> [Task prompt]: Every line of the material that includes the word "PyRaise" is to be shown.

[[ Records for the exercise, beginning ]]

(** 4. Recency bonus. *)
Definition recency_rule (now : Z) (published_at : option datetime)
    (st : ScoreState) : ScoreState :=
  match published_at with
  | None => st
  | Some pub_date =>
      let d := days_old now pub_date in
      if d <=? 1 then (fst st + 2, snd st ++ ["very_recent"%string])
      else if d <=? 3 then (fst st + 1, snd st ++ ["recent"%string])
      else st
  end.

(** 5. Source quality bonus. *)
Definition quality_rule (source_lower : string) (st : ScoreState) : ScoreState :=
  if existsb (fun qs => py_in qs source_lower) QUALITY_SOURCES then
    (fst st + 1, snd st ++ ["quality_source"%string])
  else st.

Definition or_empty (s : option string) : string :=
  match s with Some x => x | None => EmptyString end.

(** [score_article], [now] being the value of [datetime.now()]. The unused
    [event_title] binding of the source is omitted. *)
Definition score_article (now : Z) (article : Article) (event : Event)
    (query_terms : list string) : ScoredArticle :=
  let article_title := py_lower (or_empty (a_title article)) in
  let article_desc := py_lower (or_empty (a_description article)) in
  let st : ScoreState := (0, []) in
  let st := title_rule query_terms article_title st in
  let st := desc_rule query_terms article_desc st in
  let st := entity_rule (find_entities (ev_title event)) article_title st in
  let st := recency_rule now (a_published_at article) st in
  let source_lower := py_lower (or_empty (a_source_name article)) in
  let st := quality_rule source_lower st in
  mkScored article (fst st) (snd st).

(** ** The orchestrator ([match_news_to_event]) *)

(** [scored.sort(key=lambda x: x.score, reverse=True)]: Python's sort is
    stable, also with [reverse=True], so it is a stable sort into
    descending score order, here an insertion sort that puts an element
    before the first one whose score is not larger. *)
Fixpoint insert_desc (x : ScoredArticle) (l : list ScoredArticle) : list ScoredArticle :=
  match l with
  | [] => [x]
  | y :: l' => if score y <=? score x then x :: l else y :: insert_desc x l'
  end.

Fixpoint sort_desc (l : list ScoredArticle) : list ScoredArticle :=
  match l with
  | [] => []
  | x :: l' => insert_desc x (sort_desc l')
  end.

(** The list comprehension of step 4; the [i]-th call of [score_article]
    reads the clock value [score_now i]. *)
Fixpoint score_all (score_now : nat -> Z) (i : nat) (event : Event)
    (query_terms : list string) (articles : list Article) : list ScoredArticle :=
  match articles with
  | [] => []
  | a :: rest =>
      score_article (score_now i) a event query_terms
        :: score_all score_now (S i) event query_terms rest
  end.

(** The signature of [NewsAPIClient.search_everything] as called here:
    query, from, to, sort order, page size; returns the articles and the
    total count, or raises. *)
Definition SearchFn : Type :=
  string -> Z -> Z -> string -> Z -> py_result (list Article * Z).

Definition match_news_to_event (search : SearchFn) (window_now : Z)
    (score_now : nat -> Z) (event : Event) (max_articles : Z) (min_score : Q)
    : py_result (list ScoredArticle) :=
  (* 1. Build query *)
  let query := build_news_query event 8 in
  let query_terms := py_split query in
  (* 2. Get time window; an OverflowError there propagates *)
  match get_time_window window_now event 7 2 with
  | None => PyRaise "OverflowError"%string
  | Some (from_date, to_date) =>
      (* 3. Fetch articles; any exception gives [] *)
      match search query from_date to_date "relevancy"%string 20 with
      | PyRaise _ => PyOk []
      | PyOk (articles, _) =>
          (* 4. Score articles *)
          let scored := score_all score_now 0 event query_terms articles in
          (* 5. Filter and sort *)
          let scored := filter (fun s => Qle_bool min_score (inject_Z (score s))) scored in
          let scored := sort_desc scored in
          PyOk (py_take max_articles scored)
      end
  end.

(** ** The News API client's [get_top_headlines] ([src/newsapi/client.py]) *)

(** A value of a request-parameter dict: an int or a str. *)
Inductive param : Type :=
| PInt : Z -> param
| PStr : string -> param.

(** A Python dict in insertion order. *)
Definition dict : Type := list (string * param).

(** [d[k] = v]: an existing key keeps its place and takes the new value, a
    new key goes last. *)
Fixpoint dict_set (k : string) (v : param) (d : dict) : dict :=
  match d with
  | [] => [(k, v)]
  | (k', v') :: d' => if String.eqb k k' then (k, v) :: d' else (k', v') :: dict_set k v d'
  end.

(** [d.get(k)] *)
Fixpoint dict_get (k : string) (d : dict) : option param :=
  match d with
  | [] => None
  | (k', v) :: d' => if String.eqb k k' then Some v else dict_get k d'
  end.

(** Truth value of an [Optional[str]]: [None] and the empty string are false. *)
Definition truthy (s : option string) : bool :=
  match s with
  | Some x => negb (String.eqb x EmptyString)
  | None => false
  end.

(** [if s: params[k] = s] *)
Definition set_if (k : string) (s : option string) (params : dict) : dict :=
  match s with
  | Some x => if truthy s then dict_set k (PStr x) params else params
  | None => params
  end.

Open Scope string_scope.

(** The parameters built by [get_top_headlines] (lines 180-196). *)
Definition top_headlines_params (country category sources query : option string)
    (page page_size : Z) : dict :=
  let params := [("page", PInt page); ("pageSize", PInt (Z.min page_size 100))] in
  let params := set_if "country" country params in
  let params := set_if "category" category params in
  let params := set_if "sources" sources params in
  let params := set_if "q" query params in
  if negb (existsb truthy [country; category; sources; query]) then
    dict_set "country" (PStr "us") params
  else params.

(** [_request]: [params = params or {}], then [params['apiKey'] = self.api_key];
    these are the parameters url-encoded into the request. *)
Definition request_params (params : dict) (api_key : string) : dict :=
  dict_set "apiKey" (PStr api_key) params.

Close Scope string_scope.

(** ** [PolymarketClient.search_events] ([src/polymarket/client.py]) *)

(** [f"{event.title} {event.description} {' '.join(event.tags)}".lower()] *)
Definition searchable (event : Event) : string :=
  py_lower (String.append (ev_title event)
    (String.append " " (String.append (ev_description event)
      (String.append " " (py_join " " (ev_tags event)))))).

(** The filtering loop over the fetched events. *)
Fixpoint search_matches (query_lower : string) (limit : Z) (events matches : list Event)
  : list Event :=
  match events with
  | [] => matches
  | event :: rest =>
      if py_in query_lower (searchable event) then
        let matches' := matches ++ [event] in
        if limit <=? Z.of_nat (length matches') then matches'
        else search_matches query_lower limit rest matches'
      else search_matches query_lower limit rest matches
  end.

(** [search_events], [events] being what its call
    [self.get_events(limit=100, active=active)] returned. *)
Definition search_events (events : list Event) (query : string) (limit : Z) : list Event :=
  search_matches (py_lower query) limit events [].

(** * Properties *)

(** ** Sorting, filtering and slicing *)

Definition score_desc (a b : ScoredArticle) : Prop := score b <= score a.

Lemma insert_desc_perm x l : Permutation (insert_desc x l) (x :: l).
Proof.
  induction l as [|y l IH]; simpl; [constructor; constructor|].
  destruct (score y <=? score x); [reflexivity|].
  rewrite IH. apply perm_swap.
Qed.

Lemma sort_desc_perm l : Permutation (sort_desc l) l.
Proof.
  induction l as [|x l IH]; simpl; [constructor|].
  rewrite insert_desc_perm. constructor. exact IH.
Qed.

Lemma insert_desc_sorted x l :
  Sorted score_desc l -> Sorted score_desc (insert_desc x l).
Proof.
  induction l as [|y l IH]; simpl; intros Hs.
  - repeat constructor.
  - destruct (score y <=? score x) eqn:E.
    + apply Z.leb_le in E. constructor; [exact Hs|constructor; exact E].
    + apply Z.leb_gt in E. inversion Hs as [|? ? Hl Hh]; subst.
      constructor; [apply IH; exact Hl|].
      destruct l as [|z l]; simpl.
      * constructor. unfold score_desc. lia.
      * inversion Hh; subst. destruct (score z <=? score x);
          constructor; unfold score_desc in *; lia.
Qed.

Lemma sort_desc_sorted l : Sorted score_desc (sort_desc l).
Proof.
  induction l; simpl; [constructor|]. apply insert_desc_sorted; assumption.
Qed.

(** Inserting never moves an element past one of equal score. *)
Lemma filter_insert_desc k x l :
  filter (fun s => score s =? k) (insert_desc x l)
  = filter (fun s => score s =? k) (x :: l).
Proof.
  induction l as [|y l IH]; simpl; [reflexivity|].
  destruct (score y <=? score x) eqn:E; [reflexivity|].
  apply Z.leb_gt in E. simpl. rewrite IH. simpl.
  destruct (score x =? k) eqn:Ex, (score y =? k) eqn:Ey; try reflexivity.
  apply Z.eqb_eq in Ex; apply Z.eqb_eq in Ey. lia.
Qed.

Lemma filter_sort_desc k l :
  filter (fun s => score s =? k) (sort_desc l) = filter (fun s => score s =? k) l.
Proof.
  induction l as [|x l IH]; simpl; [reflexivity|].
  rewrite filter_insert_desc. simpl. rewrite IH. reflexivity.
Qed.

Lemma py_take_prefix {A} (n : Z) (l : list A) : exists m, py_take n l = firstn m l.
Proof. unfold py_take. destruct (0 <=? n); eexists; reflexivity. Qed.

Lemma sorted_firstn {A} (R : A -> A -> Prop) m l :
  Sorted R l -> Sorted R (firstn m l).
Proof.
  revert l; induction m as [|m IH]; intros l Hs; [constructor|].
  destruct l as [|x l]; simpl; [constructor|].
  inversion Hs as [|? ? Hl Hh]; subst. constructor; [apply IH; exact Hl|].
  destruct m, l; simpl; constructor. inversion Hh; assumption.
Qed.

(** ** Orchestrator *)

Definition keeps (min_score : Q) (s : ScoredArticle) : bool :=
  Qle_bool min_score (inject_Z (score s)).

[[ Records for the exercise, end ]]

> [Problem solution]:
  | None => PyRaise "OverflowError"%string
      | PyRaise _ => PyOk []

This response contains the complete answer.